22 Das Gemeinschaftsrecht schreibt in seinem gegenwärtigen Stand und in einer Situation wie der des Ausgangsverfahrens in Bezug auf die Beseitigung der Doppelbesteuerung innerhalb der Gemeinschaft keine allgemeinen Kriterien für die Verteilung der Kompetenzen der Mitgliedstaaten untereinander vor. Abgesehen von der Richtlinie 90/435/EWG des Rates vom 23. Juli 1990 über das gemeinsame Steuersystem der Mutter- und Tochtergesellschaften verschiedener Mitgliedstaaten (ABl. L 225, S. 6), dem Übereinkommen vom über die Beseitigung der Doppelbesteuerung im Falle von Gewinnberichtigungen zwischen verbundenen Unternehmen (ABl. L 225, S. 10) und der Richtlinie 2003/48/EG des Rates vom 3. Juni 2003 im Bereich der Besteuerung von Zinserträgen (ABl. L 157, S. 38) ist bis heute im Rahmen des Gemeinschaftsrechts keine Maßnahme der Vereinheitlichung oder Harmonisierung zum Zweck der Beseitigung von Doppelbesteuerungstatbeständen erlassen worden.

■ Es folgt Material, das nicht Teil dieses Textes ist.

(** * Replacement policies of the Cache library: LRU, LRU-K, LFU with aging, ARC

    A shallow embedding of [LRUCache.h], [LFUCache.h] and [ARCCache/*.h].

    Representation shared by all policies.
    - A [std::shared_ptr] to a node is a handle ([NodePtr], a natural number)
      into a store of node records; [make_shared] allocates the next handle.
      Two containers that hold the same pointer hold the same handle, so the
      aliasing between the key index and the linked lists is kept.
    - A doubly linked list delimited by two sentinel nodes is the sequence of
      the handles linked strictly between the sentinels, head side first.
      Unlinking a node through its [prev_]/[next_] pointers takes it out of
      whichever sequence links it.
    - [int] is [Z]; a comparison or a division that mixes [int] with [size_t]
      converts the [int] operand modulo [2^64], which is written out, as is
      the wrap-around of [size_t] counters.  The increments and decrements
      of the [int] counters ([freq], [minFreq_], [curTotalNum_], the history
      count of [LRUKCache]) are those of [Z], and signed overflow is outside
      the model: the model is the code as long as these counters stay
      within [int], which they do in every workload of fewer than
      [2^31 - 1] operations (for [LFUCache], with a [maxAverageNum] that is
      not negative).
    - Dereferencing a null bucket pointer or walking past a sentinel is
      undefined behaviour; such a path yields [None].
    - The mutex only serialises whole operations and is not modelled. *)

From Stdlib Require Import ZArith Lia.
From stdpp Require Import gmap strings list fin_maps.

Local Open Scope Z_scope.

(** Handles of heap nodes. *)
Abbreviation NodePtr := nat (only parsing).

(** [Key()] / [Value()] / [Value value{}]: the value-initialised object. *)
Class DefaultCtor (A : Type) := default_ctor : A.
#[export] Instance Z_DefaultCtor : DefaultCtor Z := 0.
#[export] Instance nat_DefaultCtor : DefaultCtor nat := 0%nat.
#[export] Instance string_DefaultCtor : DefaultCtor string := EmptyString.

(** Conversion of an [int] to [size_t] on an LP64 target. *)
Definition to_size_t (z : Z) : Z := z mod 2 ^ 64.

(** Conversion of a [size_t] to [int]. *)
Definition to_int (z : Z) : Z := (z + 2 ^ 31) mod 2 ^ 32 - 2 ^ 31.

(** [INT8_MAX] of <cstdint>. *)
Definition INT8_MAX : Z := 127.

(** Unlink a handle from a sequence of linked handles. *)
Definition unlink (p : NodePtr) (l : list NodePtr) : list NodePtr :=
  filter (λ q, q ≠ p) l.

(** The most recent distinct elements of a trace given most recent first:
    every element is kept at its first (most recent) occurrence. *)
Fixpoint distinct_recent {A} `{EqDecision A} (tr : list A) : list A :=
  match tr with
  | [] => []
  | k :: t => k :: filter (λ x, x ≠ k) (distinct_recent t)
  end.

(** The last [n] distinct elements of a chronological trace. *)
Definition last_distinct {A} `{EqDecision A} (n : nat) (trace : list A) : list A :=
  take n (distinct_recent (reverse trace)).

(** [g 0 + ... + g (n - 1)]. *)
Fixpoint sum_upto (g : nat → Z) (n : nat) : Z :=
  match n with
  | O => 0
  | S n' => sum_upto g n' + g n'
  end.

(* ================================================================== *)
(** * LRUCache.h : LRUCache *)

Module LRU.
Section LRU.
Context {Key Value : Type} `{Countable Key}.
Context `{DefaultCtor Key} `{DefaultCtor Value}.

Record LRUNode := mkLRUNode {
  key_ : Key;
  value_ : Value;
  accessCount_ : Z
}.

(** [LRUNode(Key key, Value value)] *)
Definition LRUNode_new (key : Key) (value : Value) : LRUNode :=
  mkLRUNode key value 1.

23 Folglich ist es Sache der Mitgliedstaaten, die erforderlichen Maßnahmen zu treffen, um Situationen wie die im Ausgangsverfahren in Rede stehende zu vermeiden, indem u. a. die in der internationalen Besteuerungspraxis befolgten Verteilungskriterien verwendet werden. Dies ist im Wesentlichen die Zielsetzung des französisch-belgischen Abkommens, das in diesen Situationen eine Aufteilung der Besteuerungsbefugnis zwischen der Französischen Republik und dem Königreich Belgien vornimmt. Dieses Abkommen ist jedoch nicht Gegenstand des vorliegenden Vorabentscheidungsersuchens.

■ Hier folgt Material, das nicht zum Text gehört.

(** * Intelligent Recipe Generator: a shallow embedding and its properties

    The repository is a React/Redux front end over an image-to-recipe
    pipeline.  The front-end state slices ([userSlice], [ingredientSlice])
    and the pages that build requests are embedded from their JavaScript
    source.  The server-side pipeline (ingredient resolver, recipe matcher,
    filter search) is not part of the source tree; it is modelled from the
    design document and every such definition says so.

    Part I holds the definitions, Part II the properties the design
    document states, Part III further properties of the front-end code. *)

From Stdlib Require Import QArith Qround Lqa Strings.Byte Ascii.
From stdpp Require Import base strings list gmap sorting.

24 Nach alledem ist auf die Vorlagefrage zu antworten, dass Artikel 73b Absatz 1 EG-Vertrag dem Recht eines Mitgliedstaats wie dem belgischen Steuerrecht nicht entgegensteht, das im Rahmen der Einkommensteuer die Dividenden im Gebiet dieses Staates ansässiger Gesellschaften und die Dividenden in einem anderen Mitgliedstaat ansässiger Gesellschaften einem gleichen einheitlichen Steuersatz unterwirft, ohne eine Anrechnung der im Wege der Quellensteuer in diesem anderen Mitgliedstaat erhobenen Steuer vorzusehen.
Kostenentscheidung:
Kosten
25 Für die Parteien des Ausgangsverfahrens ist das Verfahren ein Zwischenstreit in dem bei dem vorlegenden Gericht anhängigen Rechtsstreit; die Kostenentscheidung ist daher Sache dieses Gerichts. Die Auslagen anderer Beteiligter für die Abgabe von Erklärungen vor dem Gerichtshof sind nicht erstattungsfähig.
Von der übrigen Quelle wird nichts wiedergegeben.